» Assignment:
Among the entries below, extract exactly the lines that run from the one with "Inductive tree := Leaf" through the one with "Definition entry (d", both ends included.

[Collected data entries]
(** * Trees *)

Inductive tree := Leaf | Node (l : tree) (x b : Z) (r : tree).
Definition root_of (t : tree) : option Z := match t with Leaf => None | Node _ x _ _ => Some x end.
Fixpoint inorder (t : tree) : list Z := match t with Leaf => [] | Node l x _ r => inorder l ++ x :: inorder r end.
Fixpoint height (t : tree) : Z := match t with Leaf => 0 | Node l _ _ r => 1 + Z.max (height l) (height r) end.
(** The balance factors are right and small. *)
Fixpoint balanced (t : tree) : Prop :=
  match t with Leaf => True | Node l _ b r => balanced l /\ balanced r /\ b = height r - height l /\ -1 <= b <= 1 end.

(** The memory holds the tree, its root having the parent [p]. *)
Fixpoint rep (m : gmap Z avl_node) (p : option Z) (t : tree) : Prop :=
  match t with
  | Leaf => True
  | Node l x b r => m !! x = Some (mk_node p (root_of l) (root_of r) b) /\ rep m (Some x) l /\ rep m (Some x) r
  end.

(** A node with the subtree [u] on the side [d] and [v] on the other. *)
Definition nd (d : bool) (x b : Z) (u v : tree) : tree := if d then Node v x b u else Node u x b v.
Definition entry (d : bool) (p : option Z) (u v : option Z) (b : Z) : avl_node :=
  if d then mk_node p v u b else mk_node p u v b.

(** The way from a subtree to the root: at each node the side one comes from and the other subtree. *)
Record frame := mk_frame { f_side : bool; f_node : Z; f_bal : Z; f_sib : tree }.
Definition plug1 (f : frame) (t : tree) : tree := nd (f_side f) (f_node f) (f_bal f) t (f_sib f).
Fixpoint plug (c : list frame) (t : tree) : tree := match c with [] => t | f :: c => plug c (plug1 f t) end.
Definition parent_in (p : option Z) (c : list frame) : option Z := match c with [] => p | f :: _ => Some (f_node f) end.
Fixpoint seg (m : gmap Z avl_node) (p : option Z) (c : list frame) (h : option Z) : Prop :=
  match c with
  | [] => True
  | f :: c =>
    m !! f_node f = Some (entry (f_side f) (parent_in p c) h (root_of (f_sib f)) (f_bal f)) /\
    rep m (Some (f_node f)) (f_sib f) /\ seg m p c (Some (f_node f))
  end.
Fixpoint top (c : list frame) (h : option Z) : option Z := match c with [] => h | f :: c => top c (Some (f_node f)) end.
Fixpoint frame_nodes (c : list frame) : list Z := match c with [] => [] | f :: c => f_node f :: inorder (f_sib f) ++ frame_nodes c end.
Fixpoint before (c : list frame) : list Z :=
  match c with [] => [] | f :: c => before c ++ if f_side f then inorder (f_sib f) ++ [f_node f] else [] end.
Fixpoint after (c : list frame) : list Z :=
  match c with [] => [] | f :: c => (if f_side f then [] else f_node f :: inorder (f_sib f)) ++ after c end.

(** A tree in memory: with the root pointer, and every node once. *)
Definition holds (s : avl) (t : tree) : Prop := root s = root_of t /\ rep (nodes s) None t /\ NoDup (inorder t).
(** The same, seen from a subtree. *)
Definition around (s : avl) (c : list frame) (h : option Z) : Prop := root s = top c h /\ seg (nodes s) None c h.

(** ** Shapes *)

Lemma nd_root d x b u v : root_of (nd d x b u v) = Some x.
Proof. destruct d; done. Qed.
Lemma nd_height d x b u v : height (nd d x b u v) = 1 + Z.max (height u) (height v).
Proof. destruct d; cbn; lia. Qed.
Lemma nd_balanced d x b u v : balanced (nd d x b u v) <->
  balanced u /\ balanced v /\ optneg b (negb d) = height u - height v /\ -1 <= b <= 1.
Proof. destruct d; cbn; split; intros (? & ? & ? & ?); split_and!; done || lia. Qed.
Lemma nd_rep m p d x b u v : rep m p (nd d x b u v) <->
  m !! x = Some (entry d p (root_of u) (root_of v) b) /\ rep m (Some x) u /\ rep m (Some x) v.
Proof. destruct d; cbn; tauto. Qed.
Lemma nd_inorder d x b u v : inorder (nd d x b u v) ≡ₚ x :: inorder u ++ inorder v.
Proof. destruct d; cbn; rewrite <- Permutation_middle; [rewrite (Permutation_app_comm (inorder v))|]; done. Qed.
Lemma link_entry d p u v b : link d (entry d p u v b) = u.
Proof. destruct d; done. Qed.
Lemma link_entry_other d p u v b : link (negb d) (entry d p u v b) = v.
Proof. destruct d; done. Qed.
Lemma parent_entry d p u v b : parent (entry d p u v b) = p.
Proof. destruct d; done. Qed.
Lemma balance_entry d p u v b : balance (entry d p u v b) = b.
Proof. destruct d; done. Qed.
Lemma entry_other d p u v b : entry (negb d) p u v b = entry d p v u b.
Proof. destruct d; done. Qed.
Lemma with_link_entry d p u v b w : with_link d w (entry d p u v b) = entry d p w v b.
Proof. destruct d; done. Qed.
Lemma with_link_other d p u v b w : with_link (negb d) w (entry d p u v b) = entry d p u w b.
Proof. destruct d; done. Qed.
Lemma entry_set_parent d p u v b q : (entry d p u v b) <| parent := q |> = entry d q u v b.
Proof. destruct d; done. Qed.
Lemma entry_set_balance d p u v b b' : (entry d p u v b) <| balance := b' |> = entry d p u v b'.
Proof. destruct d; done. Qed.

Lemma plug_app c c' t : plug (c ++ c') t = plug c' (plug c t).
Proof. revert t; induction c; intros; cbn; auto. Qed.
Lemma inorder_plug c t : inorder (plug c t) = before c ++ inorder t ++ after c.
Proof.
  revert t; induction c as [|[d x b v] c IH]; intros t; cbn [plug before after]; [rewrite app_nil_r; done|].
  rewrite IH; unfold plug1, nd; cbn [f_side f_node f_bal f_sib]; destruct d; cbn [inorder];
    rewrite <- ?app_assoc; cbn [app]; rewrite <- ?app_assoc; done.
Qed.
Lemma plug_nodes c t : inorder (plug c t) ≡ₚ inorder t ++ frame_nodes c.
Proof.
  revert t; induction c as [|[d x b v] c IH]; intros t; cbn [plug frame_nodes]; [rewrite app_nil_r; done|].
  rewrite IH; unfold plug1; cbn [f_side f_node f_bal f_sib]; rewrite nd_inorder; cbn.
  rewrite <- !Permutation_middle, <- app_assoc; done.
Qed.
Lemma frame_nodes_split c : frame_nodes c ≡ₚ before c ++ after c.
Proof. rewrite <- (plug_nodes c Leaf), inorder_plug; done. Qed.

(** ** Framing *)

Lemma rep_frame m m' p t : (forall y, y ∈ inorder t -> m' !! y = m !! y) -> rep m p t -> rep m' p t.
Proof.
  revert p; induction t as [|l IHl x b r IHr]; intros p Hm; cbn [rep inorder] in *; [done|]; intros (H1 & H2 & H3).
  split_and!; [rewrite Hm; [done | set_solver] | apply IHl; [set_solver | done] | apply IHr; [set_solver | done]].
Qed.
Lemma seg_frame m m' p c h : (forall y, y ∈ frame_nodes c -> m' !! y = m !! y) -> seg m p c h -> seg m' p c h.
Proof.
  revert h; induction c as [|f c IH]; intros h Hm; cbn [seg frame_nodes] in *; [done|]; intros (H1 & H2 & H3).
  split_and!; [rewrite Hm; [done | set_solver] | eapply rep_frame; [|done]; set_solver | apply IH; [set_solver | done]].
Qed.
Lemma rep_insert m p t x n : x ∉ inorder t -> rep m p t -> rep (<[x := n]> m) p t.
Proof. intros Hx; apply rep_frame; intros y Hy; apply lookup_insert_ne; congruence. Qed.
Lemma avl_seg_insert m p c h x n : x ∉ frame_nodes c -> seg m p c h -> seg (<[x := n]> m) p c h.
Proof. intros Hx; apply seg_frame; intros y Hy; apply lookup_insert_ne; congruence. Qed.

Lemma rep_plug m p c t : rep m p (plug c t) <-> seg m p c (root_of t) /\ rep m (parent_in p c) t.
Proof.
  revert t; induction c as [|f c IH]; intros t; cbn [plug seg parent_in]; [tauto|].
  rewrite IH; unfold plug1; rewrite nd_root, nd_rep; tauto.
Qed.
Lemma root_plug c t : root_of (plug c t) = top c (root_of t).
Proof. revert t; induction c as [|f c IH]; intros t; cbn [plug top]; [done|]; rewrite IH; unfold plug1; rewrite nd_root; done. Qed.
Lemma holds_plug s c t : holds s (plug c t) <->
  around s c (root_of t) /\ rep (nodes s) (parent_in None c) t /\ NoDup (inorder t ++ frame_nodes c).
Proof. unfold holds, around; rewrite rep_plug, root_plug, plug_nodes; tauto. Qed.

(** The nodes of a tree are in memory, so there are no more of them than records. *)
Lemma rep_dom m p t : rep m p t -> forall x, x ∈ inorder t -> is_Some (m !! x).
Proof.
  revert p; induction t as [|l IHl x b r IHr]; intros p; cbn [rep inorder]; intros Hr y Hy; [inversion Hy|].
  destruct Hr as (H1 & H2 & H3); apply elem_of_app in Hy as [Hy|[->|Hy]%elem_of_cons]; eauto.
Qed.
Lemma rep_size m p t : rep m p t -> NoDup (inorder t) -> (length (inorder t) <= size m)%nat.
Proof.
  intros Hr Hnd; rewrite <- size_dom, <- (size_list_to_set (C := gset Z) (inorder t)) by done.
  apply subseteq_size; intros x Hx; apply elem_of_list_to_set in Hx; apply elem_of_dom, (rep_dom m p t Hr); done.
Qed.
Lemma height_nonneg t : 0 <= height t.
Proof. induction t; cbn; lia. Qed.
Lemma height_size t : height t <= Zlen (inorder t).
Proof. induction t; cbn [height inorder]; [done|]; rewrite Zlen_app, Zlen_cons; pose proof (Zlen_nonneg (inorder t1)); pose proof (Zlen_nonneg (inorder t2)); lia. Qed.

---

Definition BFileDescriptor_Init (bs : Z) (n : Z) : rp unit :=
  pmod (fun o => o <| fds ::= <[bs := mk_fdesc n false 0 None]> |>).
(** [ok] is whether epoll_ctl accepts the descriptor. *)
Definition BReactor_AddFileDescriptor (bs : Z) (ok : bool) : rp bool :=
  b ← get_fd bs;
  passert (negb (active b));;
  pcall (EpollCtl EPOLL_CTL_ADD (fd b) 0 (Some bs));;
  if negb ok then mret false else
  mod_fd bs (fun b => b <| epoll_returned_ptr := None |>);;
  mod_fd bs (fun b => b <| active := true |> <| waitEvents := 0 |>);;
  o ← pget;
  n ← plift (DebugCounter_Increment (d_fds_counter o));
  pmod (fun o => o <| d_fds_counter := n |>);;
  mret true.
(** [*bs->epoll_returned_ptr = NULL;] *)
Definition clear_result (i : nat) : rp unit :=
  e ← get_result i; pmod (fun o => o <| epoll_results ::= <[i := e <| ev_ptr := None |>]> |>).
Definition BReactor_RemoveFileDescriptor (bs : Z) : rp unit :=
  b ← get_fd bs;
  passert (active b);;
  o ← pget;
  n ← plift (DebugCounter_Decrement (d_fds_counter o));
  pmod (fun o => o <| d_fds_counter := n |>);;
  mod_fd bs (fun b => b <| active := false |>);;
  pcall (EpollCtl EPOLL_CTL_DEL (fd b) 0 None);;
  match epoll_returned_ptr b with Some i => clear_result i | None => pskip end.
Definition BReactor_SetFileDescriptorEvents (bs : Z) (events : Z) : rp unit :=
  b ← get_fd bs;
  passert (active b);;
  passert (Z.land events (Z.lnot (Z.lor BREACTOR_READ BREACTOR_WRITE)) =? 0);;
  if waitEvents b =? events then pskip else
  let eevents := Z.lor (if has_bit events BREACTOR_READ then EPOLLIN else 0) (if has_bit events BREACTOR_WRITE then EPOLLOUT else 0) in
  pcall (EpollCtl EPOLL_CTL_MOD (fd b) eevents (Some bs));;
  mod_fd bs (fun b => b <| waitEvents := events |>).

» Answer to the problem:
Inductive tree := Leaf | Node (l : tree) (x b : Z) (r : tree).
Definition root_of (t : tree) : option Z := match t with Leaf => None | Node _ x _ _ => Some x end.
Fixpoint inorder (t : tree) : list Z := match t with Leaf => [] | Node l x _ r => inorder l ++ x :: inorder r end.
Fixpoint height (t : tree) : Z := match t with Leaf => 0 | Node l _ _ r => 1 + Z.max (height l) (height r) end.
(** The balance factors are right and small. *)
Fixpoint balanced (t : tree) : Prop :=
  match t with Leaf => True | Node l _ b r => balanced l /\ balanced r /\ b = height r - height l /\ -1 <= b <= 1 end.

(** The memory holds the tree, its root having the parent [p]. *)
Fixpoint rep (m : gmap Z avl_node) (p : option Z) (t : tree) : Prop :=
  match t with
  | Leaf => True
  | Node l x b r => m !! x = Some (mk_node p (root_of l) (root_of r) b) /\ rep m (Some x) l /\ rep m (Some x) r
  end.

(** A node with the subtree [u] on the side [d] and [v] on the other. *)
Definition nd (d : bool) (x b : Z) (u v : tree) : tree := if d then Node v x b u else Node u x b v.
Definition entry (d : bool) (p : option Z) (u v : option Z) (b : Z) : avl_node :=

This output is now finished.